DIRECTIONS FOR THIS TASK
Which lines come from the start of the records through the line that holds "Proof. apply looking_companion;"? Write them out word for word.

-- -- --

Lemma quiet_inspect p b : quiet (inspect W p b).
Proof. apply looking_inspect; [apply _|apply quiet_look]. Qed.
Lemma quiet_companion p : quiet (companion real_cast json_parse W p).
Proof. apply looking_companion; [apply _|apply quiet_look]. Qed.
Lemma quiet_intact : quiet (intact W d).
Proof. apply looking_intact; [apply _|apply quiet_look]. Qed.
Lemma quiet_writable : quiet (writable W d).
Proof. apply looking_writable; [apply _|apply quiet_look]. Qed.

Lemma quiet_walk_path b at_ names : quiet (walk_path W b at_ names).
Proof. revert at_. induction names as [|n names IH]; intros at_; cbn [walk_path]; quiet; apply IH. Qed.
Lemma quiet_path p b : quiet (path W d p b).
Proof. unfold path. quiet_with ltac:(first [apply quiet_intact | apply quiet_walk_path]). Qed.
Lemma quiet_present p : quiet (present W d p).
Proof. apply looking_present; [apply _|apply quiet_look|apply quiet_attempt]. Qed.
Lemma quiet_requireVacant p : quiet (requireVacant W p).
Proof. unfold requireVacant. quiet. Qed.
Lemma quiet_write_staged p c : quiet (write_staged W p c).
Proof. unfold write_staged. quiet. Qed.
Lemma quiet_publish_stage p t c b : quiet (publish_stage W p t c b).
Proof. unfold publish_stage. quiet. Qed.

Lemma staged_keeps {A} (R : World → World → Prop) `{!PreOrder R} parent nonce (body : bytes → proc World A) :
  (∀ w w', same_db w w' → R w w') → (∀ p, keeps R (body p)) → keeps R (staged W parent nonce body).
Proof.
  intros Hq Hb. unfold staged. cbv zeta.
  assert (∀ {B} (p : proc World B), quiet p → keeps R p) as Hk by (intros B p Hp w; apply Hq, Hp).
  apply keeps_and_then; [done|apply Hk, quiet_attempt|intros _].
  apply keeps_and_then; [done|apply Hk, quiet_look|intros f].
  apply keeps_and_then; [done|apply Hk, keeps_guard, _|intros _].
  apply keeps_and_then; [done|apply Hk, quiet_attempt|intros _].
  apply keeps_and_then; [done|apply Hk, quiet_change_fs|intros _]. intros w.
  match goal with |- context [body ?p w] => pose proof (Hb p w) as Hw; destruct (body p w) as [r w'] end.
  cbn in *. etrans; [exact Hw|]. by apply Hq.
Qed.

Lemma quiet_existing_entry p ph : quiet (existing_entry json_parse W d p ph).
Proof. unfold existing_entry. quiet_with ltac:(first [apply quiet_query | apply quiet_present]). Qed.
Lemma quiet_companion_beside p : quiet (companion_beside real_cast json_parse W d p).
Proof. unfold companion_beside. quiet_with ltac:(first [apply quiet_path | apply quiet_look | apply quiet_companion]). Qed.

(** ** The invariant *)

Definition inv (w : World) : Prop := wf_but None (db w).
Definition safely (w w' : World) : Prop := inv w → inv w'.

#[export] Instance safely_preorder : PreOrder safely.
Proof. unfold safely. split; [by intros w|]. intros x y z. auto. Qed.

Abbreviation safe := (keeps safely).

Lemma quiet_safe {A} (p : proc World A) : quiet p → safe p.
Proof. intros Hp w. unfold safely, inv. by rewrite (Hp w). Qed.

(** A quiet part of a run that ended well. *)
Lemma quiet_run {A} (p : proc World A) w a w' : quiet p → p w = (Ok a, w') → db w' = db w.
Proof. intros Hp E. pose proof (Hp w) as Hw. by rewrite E in Hw. Qed.

(** Other processes commit consistent catalogs, and a random key has sixteen bytes. *)
Context (peers : ∀ t db, wf_but None db → wf_but None (writers W t db)).
Context (sixteen : ∀ t, length (random_bytes W t) = 16%nat).

Lemma safe_refresh : safe (refresh W).
Proof. intros w Hw. by apply peers. Qed.

Lemma safe_alone {A} (f : Db → result string A) : safe (alone W f).
Proof. apply keeps_and_then; [apply _|apply safe_refresh|]. intros _. apply quiet_safe, quiet_query. Qed.

Lemma safe_begin : safe (begin_ W).
Proof. apply keeps_and_then; [apply _|apply safe_refresh|]. intros _. apply quiet_safe, quiet_attempt. Qed.

(** What is rolled back need not be consistent. *)
Lemma safe_scoped {A} (p : proc World A) : (∀ w a w', inv w → p w = (Ok a, w') → inv w') → safe (scoped p).
Proof.
  intros Hp w Hw. unfold scoped. destruct (p w) as [[a|m] w'] eqn:E; [|done]. cbn. by eapply Hp.
Qed.

Lemma safe_transaction {A} (p : proc World A) : (∀ w a w', inv w → p w = (Ok a, w') → inv w') → safe (transaction W p).
Proof.
  intros Hp. apply keeps_and_then; [apply _|apply safe_begin|]. intros _. apply safe_scoped.
  intros w a w' Hw E. run_ok. apply quiet_run in E1; [|apply quiet_attempt]. unfold inv. rewrite E1. by eapply Hp.
Qed.

Lemma safe_quiet_transaction {A} (p : proc World A) : quiet p → safe (transaction W p).
Proof. intros Hp. apply safe_transaction. intros w a w' Hw E. unfold inv. by rewrite (quiet_run _ _ _ _ Hp E). Qed.

(** ** Keys *)

Lemma hex_length b : length (b ≫= Sha256.hex_byte) = (2 * length b)%nat.
Proof. induction b as [|c b IH]; [done|]. rewrite bind_cons, length_app, IH. cbn. lia. Qed.

Lemma hex_bytes b : forallb is_hex (b ≫= Sha256.hex_byte) = true.
Proof.
  induction b as [|c b IH]; [done|]. rewrite bind_cons, forallb_app, IH. cbn.
  assert (∀ n, is_hex (hex_digit n) = true) as Hd by (intros n; apply Is_true_true, hex_digit_is_hex).
  by rewrite !Hd.
Qed.

Lemma new_file_key t : persistent_key (lit "file-" ++ (random_bytes W t ≫= Sha256.hex_byte)) = true.
Proof.
  unfold persistent_key, starts_with. rewrite length_app, hex_length, sixteen.
  rewrite take_app_length, drop_app_length' by done. by rewrite hex_bytes, bool_decide_true.
Qed.

Lemma newKey_ok p w k w' : newKey W p w = (Ok k, w') →
  db w' = db w ∧ k = p ++ (random_bytes W (tick w) ≫= Sha256.hex_byte).
Proof. intros E. injection E as <- <-. done. Qed.

(** ** Companions *)

Lemma parse_metadata_ok j m : parseMetadata j = Ok m → metadata_normal m ∧ 0 <= rating m.
Proof.
  unfold parseMetadata. destruct j as [| | | | | |l]; try done. intros (u1 & _ & E)%bind_ok.
  apply bind_ok in E as (t & _ & E). apply bind_ok in E as (de & _ & E). apply bind_ok in E as (k & _ & E).
  apply bind_ok in E as (r & Hr & E). apply bind_ok in E as (n & _ & E). apply bind_ok in E as (c & _ & E).
  apply bind_ok in E as (f & _ & E). apply bind_ok in E as (cs & _ & E).
  split; [by eapply normalize_normal|]. apply normalize_rating in E. rewrite E. cbn.
  destruct (member (lit "rating") l) as [v|]; [|by inv_ok]. unfold jsonInteger in Hr. destruct v; try done. inv_ok. lia.
Qed.

Lemma companion_key_ok text j k : companion_of real_cast json_parse text = Ok j → companion_key j = Ok k →
  persistent_key k = true.
Proof.
  unfold companion_of, companion_key. intros (j0 & _ & E)%bind_ok Hk. destruct j0 as [| | | | | |l]; try done.
  apply bind_ok in E as (f & _ & E). apply bind_ok in E as (u & _ & E). apply bind_ok in E as (key & Hkey & E).
  apply bind_ok in E as (u2 & Hp & E). apply check_ok in Hp. apply bind_ok in E as (jr & _ & E).
  apply bind_ok in E as (r & _ & E). apply bind_ok in E as (u3 & _ & E). apply bind_ok in E as (jm & _ & E).
  apply bind_ok in E as (m & _ & E). apply bind_ok in E as (cs & _ & E). apply bind_ok in E as (u4 & _ & E).
  apply bind_ok in E as (u5 & _ & E). apply ok_inj in E. subst j. rewrite Hk in Hkey. by injection Hkey as ->.
Qed.
(* ===== verification/CatalogReading.v ===== *)
(** What the catalog answers: the statement of a search selects exactly the files
    whose classification meets the filter, and the pages of a search give each of
    them once, in order. *)
From stdpp Require Import list.
From S2P Require Import Prelude Text Paths Unicode Json JsonObject JsonParser MetadataCodec Table Proc.
From S2P Require Import CatalogData CatalogLaws CatalogTables CatalogStore CatalogInvariant CatalogReach.
Local Open Scope Z_scope.

(** ** Paths below a directory *)

(** The paths between [p/] and [p0] are those that begin with [p/]: the separator is
    followed by the digit nought. *)
Lemma below_range p x : bytes_leb (p ++ lit "/") x && bytes_ltb x (p ++ lit "0") = starts_with (p ++ lit "/") x.
Proof.
  unfold bytes_leb, bytes_ltb, starts_with. revert x. induction p as [|c p IH]; intros x.
  - destruct x as [|y x]; [done|]. cbn. rewrite take_0.
    change (byteZ "/"%char) with 47. change (byteZ "0"%char) with 48.
    destruct (Z.compare_spec (byteZ y) 47) as [E|E|E]; destruct (Z.compare_spec (byteZ y) 48) as [E'|E'|E']; try lia; cbn.
    + assert (y = "/"%char) as -> by (apply byteZ_inj; exact E). rewrite bool_decide_true by done. by destruct x.
    + rewrite bool_decide_false; [done|]. intros [= ->]. by vm_compute in E.
    + rewrite bool_decide_false; [by destruct x|]. intros [= ->]. by vm_compute in E.
    + rewrite bool_decide_false; [done|]. intros [= ->]. by vm_compute in E.
  - destruct x as [|y x]; [done|]. cbn. rewrite (Z.compare_antisym (byteZ c) (byteZ y)).
    destruct (Z.compare_spec (byteZ c) (byteZ y)) as [E|E|E]; cbn.
    + apply byteZ_inj in E as ->. rewrite IH. apply bool_decide_ext. split; [intros E; by f_equal|intros E; by injection E].
    + rewrite bool_decide_false; [done|]. intros [= ->]. lia.
    + rewrite bool_decide_false; [done|]. intros [= ->]. lia.
Qed.

(** ** What a filter asks of a classification *)

Lemma assoc_elem (k v : bytes) (l : string_map) : ascending l = true → assoc k l = Some v ↔ (k, v) ∈ l.
Proof.
  induction l as [|[k' v'] l IH]; intros Ha; cbn [assoc]; [split; [done|by intros ?%not_elem_of_nil]|].
  apply ascending_cons in Ha as [Hk Hl]. cbn [fst snd]. rewrite elem_of_cons. destruct (decide (k = k')) as [->|Hne].
  - rewrite bool_decide_true by done. split; [intros [= ->]; by left|]. intros [[= ->]|Hin]; [done|].
    rewrite Forall_forall in Hk. specialize (Hk _ Hin). cbn in Hk. by rewrite bytes_ltb_irrefl in Hk.
  - rewrite bool_decide_false, IH by done. split; [by right|]. by intros [[= ->]|?].
Qed.

Section meaning.
Context `{CatalogUnicodeLaws} (fts_match : FtsRow → bytes → bool).

(** The folded form of one of the keywords. *)
Definition has_keyword (m : FileMetadata) (t : bytes) : Prop := ∃ w, w ∈ keywords m ∧ normalized w 512 true false = Ok t.

Definition within (x : Z) (low high : option Z) : Prop :=
  (∀ l, low = Some l → l <= x) ∧ (∀ h, high = Some h → x <= h).

(** The filter as its fields are documented; [expression] is the full-text query. *)
Record fits_filter (f : FileFilter) (expression : option bytes) (path : bytes) (size : Z) (m : FileMetadata) : Prop := {
  meets_text : ∀ e, expression = Some e → fts_match (search_row path m) e = true;
  meets_prefix : pathPrefix f = [] ∨ path = pathPrefix f ∨ starts_with (pathPrefix f ++ lit "/") path = true;
  meets_rating : within (rating m) (minimumRating f) (maximumRating f);
  meets_size : within size (minimumSize f) (maximumSize f);
  meets_all : Forall (has_keyword m) (allKeywords f);
  meets_any : anyKeywords f = [] ∨ Exists (has_keyword m) (anyKeywords f);
  meets_collections : filter_collections f = [] ∨ Exists (λ k, k ∈ collections m) (filter_collections f);
  meets_colors : colors f = [] ∨ color m ∈ colors f;
  meets_fields : Forall (λ kv, kv ∈ fields m) (filter_fields f)
}.

Lemma in_range_spec x low high : in_range x low high = true ↔ within x low high.
Proof.
  unfold in_range, within. rewrite andb_true_iff.
  destruct low as [l|], high as [h|]; rewrite ?Z.leb_le; naive_solver.
Qed.

Lemma any_of_spec (P : bytes → Prop) values selected : (∀ v, v ∈ values ↔ P v) →
  any_of values selected = true ↔ selected = [] ∨ Exists P selected.
Proof.
  intros HP. unfold any_of. rewrite orb_true_iff, bool_decide_eq_true, existsb_exists, Exists_exists.
  apply or_iff_compat_l. split.
  - intros (x & Hx%list_elem_of_In & E%bool_decide_eq_true). exists x. by rewrite <-HP.
  - intros (x & Hx & E%HP). exists x. by rewrite <-list_elem_of_In, bool_decide_eq_true.
Qed.

Lemma color_code_inj c c' : color_code c = color_code c' → c = c'.
Proof. by destruct c, c'. Qed.

(** The index tables answer what the classification says. *)
Lemma selects_fits d id row m f e : annotated d id row m →
  selects fts_match f e d id row = true ↔
  fits_filter f e (row_path row) (row_size row) (with_collections m (members_of id d)).
Proof.
  intros Ha. destruct (ann_columns _ _ _ _ Ha) as (Er & Ec & _). destruct (ann_keywords _ _ _ _ Ha) as (ks & Ek & Hks).
  destruct (normal_fields _ (ann_normal _ _ _ _ Ha)) as [Hasc _].
  unfold selects. rewrite (ann_search _ _ _ _ Ha), (ann_fields _ _ _ _ Ha), Ek, Er, Ec. cbn [default from_option Datatypes.id].
  rewrite below_range, !andb_true_iff, !in_range_spec.
  rewrite (any_of_spec (has_keyword m)) by apply Hks. rewrite (any_of_spec (λ k, k ∈ members_of id d)) by done.
  split.
  - intros ((((((((S1 & S2) & S3) & S4) & S5) & S6) & S7) & S8) & S9).
    split; cbn [rating keywords collections color fields with_collections]; try done.
    + by intros e' ->.
    + rewrite !orb_true_iff, !bool_decide_eq_true in S2. tauto.
    + apply Forall_forall. intros t Ht. rewrite forallb_forall in S5.
      apply list_elem_of_In, S5, bool_decide_eq_true in Ht. by apply Hks.
    + apply orb_true_iff in S8 as [S8%bool_decide_eq_true|S8]; [by left|right].
      apply existsb_exists in S8 as (c & Hc%list_elem_of_In & E%Z.eqb_eq). by apply color_code_inj in E as ->.
    + apply Forall_forall. intros [k v] Hkv. rewrite forallb_forall in S9. apply assoc_elem; [done|].
      apply list_elem_of_In, S9, bool_decide_eq_true in Hkv. done.
  - intros [S1 S2 S3 S4 S5 S6 S7 S8 S9]. cbn [rating keywords collections color fields with_collections] in *.
    split_and!; try done.
    + destruct e; [|done]. by apply S1.
    + rewrite !orb_true_iff, !bool_decide_eq_true. tauto.
    + apply forallb_forall. intros t Ht%list_elem_of_In. rewrite Forall_forall in S5. by apply bool_decide_eq_true, (Hks t), S5.
    + apply orb_true_iff. destruct S8 as [->|S8]; [by left|right]. apply existsb_exists. exists (color m).
      split; [by apply list_elem_of_In|]. apply Z.eqb_refl.
    + apply forallb_forall. intros [k v] Hkv%list_elem_of_In. rewrite Forall_forall in S9.
      by apply bool_decide_eq_true, assoc_elem, S9.
Qed.

(** The summary of a row is that of its entry. *)
Definition summary_of (id : Z) (row : FileRow) (c : ColorLabel) (pending : bool) : CatalogFileSummary :=
  {| summary_key := row_key row; summary_index := id; summary_revision := row_revision row;
     summary_path := row_path row; summary_size := row_size row; summary_modifiedAtNs := row_modified row;
     summary_contentVersion := row_stamp row; summary_title := row_title row; summary_rating := row_rating row;
     summary_color := c; summary_pending := pending |}.

Lemma summary_ok d id row m : annotated d id row m →
  summary d id row = Ok (summary_of id row (color m) (bool_decide (is_Some (row_lookup id (db_pending d))))).
Proof.
  intros Ha. destruct (ann_columns _ _ _ _ Ha) as (_ & Ec & _). unfold summary. rewrite Ec. by destruct (color m).
Qed.
End meaning.

(** ** Pages *)

Section paging.
Context `{CatalogUnicodeLaws} (fts_match : FtsRow → bytes → bool) (d : Impl).

Definition expression_of (f : FileFilter) : result string (option bytes) :=
  if bool_decide (filter_text f = []) then Ok None else e ← matchExpression (filter_text f); Ok (Some e).

(** The reader that follows the cursors, [fuel] pages at most. *)
Fixpoint search_all (f : FileFilter) (signature : bytes) (limit : Z) (fuel : nat) (cursor : option FileCursor) (db : Db) :
    result string (list CatalogFileSummary) :=
  match fuel with
  | 0%nat => Err "more pages"%string
  | S fuel =>
      page ← search_page fts_match d f signature cursor limit db;
      match next page with
      | None => Ok (page_files page)
      | Some c => rest ← search_all f signature limit fuel (Some c) db; Ok (page_files page ++ rest)
      end
  end.

Definition summarize (db : Db) (r : Z * FileRow) : CatalogFileSummary :=
  summary_of r.1 r.2 (default None_ (color_of_code (row_color r.2))) (bool_decide (is_Some (row_lookup r.1 (db_pending db)))).

Lemma summarize_ok db r : wf_but None db → r ∈ db_files db → summary db r.1 r.2 = Ok (summarize db r).
Proof.
  intros Hw Hr. destruct (wf_annotated _ _ Hw r Hr) as [m Hm]; [done|]. destruct r as [id row]. cbn [fst snd] in *.
  rewrite (summary_ok _ _ _ _ Hm). unfold summarize. cbn [fst snd]. destruct (ann_columns _ _ _ _ Hm) as (_ & -> & _).
  by destruct (color m).
Qed.

Lemma summaries_ok db rows acc : wf_but None db → (∀ r, r ∈ rows → r ∈ db_files db) →
  fold_res (λ acc r, s ← summary db r.1 r.2; Ok (acc ++ [s])) acc rows = Ok (acc ++ (summarize db <$> rows)).
Proof.
  intros Hw. revert acc. induction rows as [|r rows IH]; intros acc Hr; cbn [fold_res]; [by rewrite app_nil_r|].
  rewrite summarize_ok by (try done; apply Hr; by left). cbn [mbind result_bind]. rewrite IH by (intros x Hx; apply Hr; by right).
  by rewrite <-app_assoc.
Qed.

Definition selected_rows (f : FileFilter) (e : option bytes) (after : Z) (db : Db) : table FileRow :=
  filter (λ r, after < r.1 ∧ selects fts_match f e db r.1 r.2) (db_files db).

Definition position (cursor : option FileCursor) : Z := match cursor with Some c => afterIndex c | None => 0 end.
Definition accepted (cursor : option FileCursor) (signature : bytes) (db : Db) : bool :=
  match cursor with Some c => valid_cursor d c (db_revision db) signature | None => true end.

Lemma page_unfold f e signature cursor limit db : wf_but None db → expression_of f = Ok e → accepted cursor signature db = true →
  search_page fts_match d f signature cursor limit db =
  let items := summarize db <$> take (Z.to_nat (limit + 1)) (selected_rows f e (position cursor) db) in
  Ok (if limit <? len items
      then {| page_files := take (Z.to_nat limit) items;
              next := s ← last (take (Z.to_nat limit) items);
                Some {| cursor_catalog := catalogId d; cursor_revision := db_revision db;
                        afterIndex := summary_index s; cursor_filter := signature |} |}
      else {| page_files := items; next := None |}).
Proof.
  intros Hw He Hc. unfold search_page. unfold accepted in Hc. rewrite Hc. cbn [check mbind result_bind].
  unfold expression_of in He. rewrite He. cbn [mbind result_bind]. rewrite summaries_ok; [|done|].
  - cbn [mbind result_bind app]. unfold select_files, position. by destruct (limit <? _).
  - intros r Hr. unfold select_files in Hr. apply elem_of_take in Hr as (i & Hr & _).
    by apply list_elem_of_lookup_2, list_elem_of_filter in Hr as [_ ?].
Qed.

Lemma search_all_rows f e signature limit fuel cursor db : wf_but None db → 0 < limit → expression_of f = Ok e →
  accepted cursor signature db = true → (length (selected_rows f e (position cursor) db) < fuel)%nat →
  search_all f signature limit fuel cursor db = Ok (summarize db <$> selected_rows f e (position cursor) db).
Proof.
  intros Hw Hl He. revert cursor. induction fuel as [|fuel IH]; intros cursor Hc Hf; [lia|].
  cbn [search_all]. rewrite (page_unfold _ _ _ _ _ _ Hw He Hc). cbn [mbind result_bind]. cbv zeta.
  set (F := selected_rows f e (position cursor) db) in *.
  rewrite length_fmap, length_take, <-fmap_take, take_take.
  replace (Z.to_nat limit `min` Z.to_nat (limit + 1))%nat with (Z.to_nat limit) by lia.
  destruct (Z.ltb_spec limit (Z.of_nat (Z.to_nat (limit + 1) `min` length F))) as [Hmore|Hless]; cbn [next page_files].
  2: { rewrite take_ge; [done|lia]. }
  rewrite fmap_last. destruct (last (take (Z.to_nat limit) F)) as [[i x]|] eqn:El.
  2: { apply last_None in El. destruct F; [simpl in *; lia|]. by destruct (Z.to_nat limit) eqn:?; [lia|]. }
  cbn [fmap option_fmap option_map mbind option_bind].
  assert ((i, x) ∈ db_files db) as Hin.
  { apply last_Some_elem_of, elem_of_take in El as (j & El & _). apply list_elem_of_lookup_2 in El.
    by apply list_elem_of_filter in El as [_ ?]. }
  pose proof (page_rest_at (λ r, selects fts_match f e db r.1 r.2) _ _ _ _ (wf_files _ _ Hw) El) as Hrest.
  fold (selected_rows f e (position cursor) db) F in Hrest. cbn [fst] in Hrest.
  match goal with |- context [search_all _ _ _ _ (Some ?c) _] =>
    assert (selected_rows f e (position (Some c)) db = drop (Z.to_nat limit) F) as Hd by exact Hrest;
    rewrite (IH (Some c)); rewrite ?Hd end.
  - cbn [mbind result_bind]. by rewrite <-fmap_app, take_drop.
  - unfold accepted, valid_cursor. cbn. rewrite !bool_decide_true, Z.eqb_refl by done. cbn.
    apply Z.leb_le. pose proof (wf_ids _ _ Hw _ Hin). cbn in *. lia.
  - rewrite length_drop. destruct F; [by rewrite take_nil in El|]. cbn in *. lia.
Qed.
End paging.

-- -- --

SOLVED EXERCISE
Lemma quiet_inspect p b : quiet (inspect W p b).
Proof. apply looking_inspect; [apply _|apply quiet_look]. Qed.
Lemma quiet_companion p : quiet (companion real_cast json_parse W p).
Proof. apply looking_companion; [apply _|apply quiet_look]. Qed.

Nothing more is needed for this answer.